▼

(** [flags_ok]: neither pointer for the flags is NULL.  The result is the status and
    the flags.  The ids of a block are objects of their own. *)
Definition Submission_Submit (now : Z) (i : positive) (p_iFlags : Z) (flags_ok : bool) : SM (Z * Z * Z) :=
  in_items (BlockPool_Item_Lock i) ;;
  x ← in_items (load i);
  block ← sm_deref (e_pBlock (bp_pEvent x));
  own_parent ← (match b_pParentId block with
                | None => mret false
                | Some parent => sm_deref (BlockId_IsEqual false false (b_pId block) (Some parent))
                end);
  if own_parent : bool then drop_item i BLOCK_POOL_STATUS_ERROR ;; mret (RZB_SUBMISSION_ERROR, 0, 0)
  else if negb flags_ok then drop_item i BLOCK_POOL_STATUS_ERROR ;; mret (RZB_SUBMISSION_ERROR, 0, 0)
  else
    id ← sm_deref (b_pId block);
    if uuid_is_null (bi_uuidDataType id) == 1 then drop_item i BLOCK_POOL_STATUS_NO_TYPE ;; mret (RZB_SUBMISSION_NO_TYPE, 0, 0)
    else
      '(found, sf, ent) ← check_local id 0 0 BADHASH;
      '(found, sf, ent) ← (if found : bool then mret (true, sf, ent) else check_local id sf ent GOODHASH);
      (if found : bool then
         in_items (BlockPool_DestroyItemDataList (bp_pData x)) ;;
         in_items (BlockPool.store i (set_pData x [])) ;;
         in_items (BlockPool_SetStatus (Some i) BLOCK_POOL_STATUS_SUBMIT_DATA) ;;
         in_items (BlockPool_SetFlags (Some i) (Z.lor p_iFlags BLOCK_POOL_FLAG_EVENT_ONLY)) ;;
         queue_push submitQueue set_submits i
       else
         in_items (BlockPool_SetStatus (Some i) BLOCK_POOL_STATUS_CHECK_GLOBAL_CACHE) ;;
         in_items (BlockPool_SetFlags (Some i) p_iFlags) ;;
         queue_push requestQueue set_requests i ;;
         Submission_RecordCacheLookupStart now i) ;;
      in_items (BlockPool_Item_Unlock i) ;;
      mret (RZB_SUBMISSION_OK, sf, ent).

Definition Submission_GetSubmitQueueDepth : SM Z := fun s =>
  inr (match submitQueue s with None => 0 | Some q => List_Length (Some q) end, s).

Definition Submission_CountContextSubmitQueueItem (w : World) (context : positive) (item : positive) (count : Z) (s : unit)
    : option (Z * Z * unit) :=
  x ← w_items w !! item;
  Some (LIST_EACH_OK, if decide (ctx_address (bp_context x) = context) then u64 (count + 1) else count, s).

Definition Submission_GetContextSubmitQueueDepth (p_pContext : option RazorbackContext) : SM Z := fun s =>
  match p_pContext, submitQueue s with
  | Some ctx, Some q =>
      match List_ForEach (Some q) (Some (Submission_CountContextSubmitQueueItem (ho_world (sb_host s)) (ctx_address ctx))) 0 () with
      | None => inl UseAfterFree
      | Some (_, q', count, _) => inr (count, set_submits s q')
      end
  | _, _ => inr (0, s)
  end.

(** ** Requests *)

(** One turn of [Submission_GlobalCache_RequestThread]; false after a timeout. *)
Definition Submission_GlobalCache_Request (put_ok : bool) : SM bool :=
  item ← queue_pop requestQueue set_requests;
  match item with
  | None => mret false
  | Some i =>
      in_items (BlockPool_Item_Lock i) ;;
      status ← in_items (BlockPool_GetStatus (Some i));
      (if status != BLOCK_POOL_STATUS_CHECK_GLOBAL_CACHE then in_items (BlockPool_Item_Unlock i)
       else
         in_items (BlockPool_SetStatus (Some i) BLOCK_POOL_STATUS_CHECKING_GLOBAL_CACHE) ;;
         x ← in_items (load i);
         eid ← sm_deref (e_pId (bp_pEvent x));
         block ← sm_deref (e_pBlock (bp_pEvent x));
         message ← in_host (allocating (MessageCacheReq_Initialize (ei_uuidNuggetId eid) (b_pId block)));
         match message with
         | None => Submission_ClearCacheLookupTiming i ;; drop_item i BLOCK_POOL_STATUS_ERROR
         | Some m =>
             if negb put_ok then Submission_ClearCacheLookupTiming i ;; drop_item i BLOCK_POOL_STATUS_ERROR
             else update_state (fun s => add_sent s (REQUEST_QUEUE, m)) ;; in_items (BlockPool_Item_Unlock i)
         end) ;;
      mret true
  end.

(** ** Responses *)

(** [struct CacheResult], the answer being fixed, and what the handler changes besides
    the items. *)
Record Response := mkResponse { rs_matchedCount : Z; rs_sub : Sub }.

(** A computation of the handler, whose world is the one of the iteration. *)
Definition in_iteration (m : SM unit) (r : Response) (st : fault + World) : Response * (fault + World) :=
  match st with
  | inl e => (r, inl e)
  | inr w =>
      let s := rs_sub r in
      match m (set_host s (set_world (sb_host s) w)) with
      | inl e => (r, inl e)
      | inr (_, s') => (mkResponse (rs_matchedCount r) s', inr (ho_world (sb_host s')))
      end
  end.

(** What the handler does with an item that waits for the answer. *)
Definition answer_item (sf ent : Z) (i : positive) : SM unit :=
  id ← item_block_id i;
  h ← sm_deref (bi_pHash id);
  let type := if Z.land sf SF_FLAG_BAD != 0 then BADHASH else GOODHASH in
  malloc ← in_host (allocating alloc);
  s ← ask_state;
  '(_, c) ← sm_deref (addLocalEntry (match malloc with Some _ => true | None => false end) (h_pData h) (h_iSize h)
                        (Z.land sf (Z.lxor SF_FLAG_CANHAZ SF_FLAG_ALL)) ent type (sb_caches s));
  update_state (fun s => set_caches s c) ;;
  in_items (BlockPool_SetStatus (Some i) BLOCK_POOL_STATUS_SUBMIT_DATA) ;;
  (if Z.land sf SF_FLAG_CANHAZ != SF_FLAG_CANHAZ then
     x ← in_items (load i);
     in_items (BlockPool_SetFlags (Some i) (Z.lor (bp_iStatus x) BLOCK_POOL_FLAG_EVENT_ONLY))
   else mret ()) ;;
  Submission_RecordCacheLookupWait i ;;
  queue_push submitQueue set_submits i.

Definition Submission_GlobalCache_ResponseHandler (context : positive) (pId : option BlockId) (sf ent : Z)
    (i : positive) (r : Response) (st : fault + World) : option (Z * Response * (fault + World)) :=
  match st with
  | inl e => Some (LIST_EACH_OK, r, inl e)
  | inr w =>
      match load i w with
      | inl e => Some (LIST_EACH_OK, r, inl e)
      | inr (x, _) =>
          if Z.land (bp_iStatus x) BLOCK_POOL_STATUS_MASK != BLOCK_POOL_STATUS_CHECKING_GLOBAL_CACHE then Some (LIST_EACH_OK, r, st)
          else if decide (ctx_address (bp_context x) <> context) then Some (LIST_EACH_OK, r, st)
          else
            match b ← e_pBlock (bp_pEvent x); BlockId_IsEqual false false (b_pId b) pId with
            | None => Some (LIST_EACH_OK, r, inl NullDeref)
            | Some false => Some (LIST_EACH_OK, r, st)
            | Some true =>
                let '(r', st') := in_iteration (answer_item sf ent i)
                                    (mkResponse (u32 (rs_matchedCount r + 1)) (rs_sub r)) st in
                Some (LIST_EACH_OK, r', st')
            end
      end
  end.

(** One turn of [Submission_GlobalCache_ResponseThread] of a context with the message
    it received; true when it was a response. *)
Definition Submission_GlobalCache_Response (context : RazorbackContext) (message : Message) : SM bool :=
  if m_type message != MESSAGE_TYPE_RESP then mret false
  else
    resp ← sm_deref (b ← m_message message; proj b : option MessageCacheResp);
    ((fun s =>
       match BlockPool_ForEachItem (Submission_GlobalCache_ResponseHandler (ctx_address context) (cr_pId resp)
               (cr_iSfFlags resp) (cr_iEntFlags resp)) (mkResponse 0 s) (sub_pool s) with
       | inl e => inl e
       | inr (r, p) => inr (true, set_pool (rs_sub r) p)
       end) : SM bool).

(** ** Transfer and submission *)

Section Threads.
Variable sg : UuidLists.
Variable cfg : EntityConfig.
Variable transports : option transport_list.
Variable store : TransportDescriptor -> positive -> ConnectedEntity -> HM TransferStatus.

(** The loop over the attempts to store the data: the dispatcher that has it. *)
Fixpoint transfer_loop (tries : nat) (pushes : allocs) (i : positive) : SM (option ConnectedEntity) :=
  match tries with
  | O => mret None
  | S tries' =>
      dispatcher ← on_table (ConnectedEntityList_GetDispatcher sg cfg pushes);
      match dispatcher with
      | None => mret None
      | Some d =>
          transfered ← in_host (Transfer_Store transports store i (Some d));
          match transfered with
          | TRANSFER_OK => mret (Some d)
          | TRANSFER_FAIL_DISPATCHER =>
              on_table (ConnectedEntityList_MarkDispatcherUnusable (ce_uuidNuggetId d)) ;; transfer_loop tries' pushes i
          | TRANSFER_FAIL_LOCAL => transfer_loop tries' pushes i
          end
      end
  end.

(** The data of the item is no longer needed. *)
Definition drop_data (i : positive) : SM unit :=
  x ← in_items (load i);
  in_items (BlockPool_DestroyItemDataList (bp_pData x)) ;;
  x ← in_items (load i);
  in_items (BlockPool.store i (set_pData x [])).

▲

■ EXERCISE BRIEF
Return exactly the lines from the beginning of the data above through the one containing "own_parent ← (match b_pParentId block with", please. Include both end lines and add nothing else.

■ RESULT FOR THIS EXERCISE
(** [flags_ok]: neither pointer for the flags is NULL.  The result is the status and
    the flags.  The ids of a block are objects of their own. *)
Definition Submission_Submit (now : Z) (i : positive) (p_iFlags : Z) (flags_ok : bool) : SM (Z * Z * Z) :=
  in_items (BlockPool_Item_Lock i) ;;
  x ← in_items (load i);
  block ← sm_deref (e_pBlock (bp_pEvent x));
  own_parent ← (match b_pParentId block with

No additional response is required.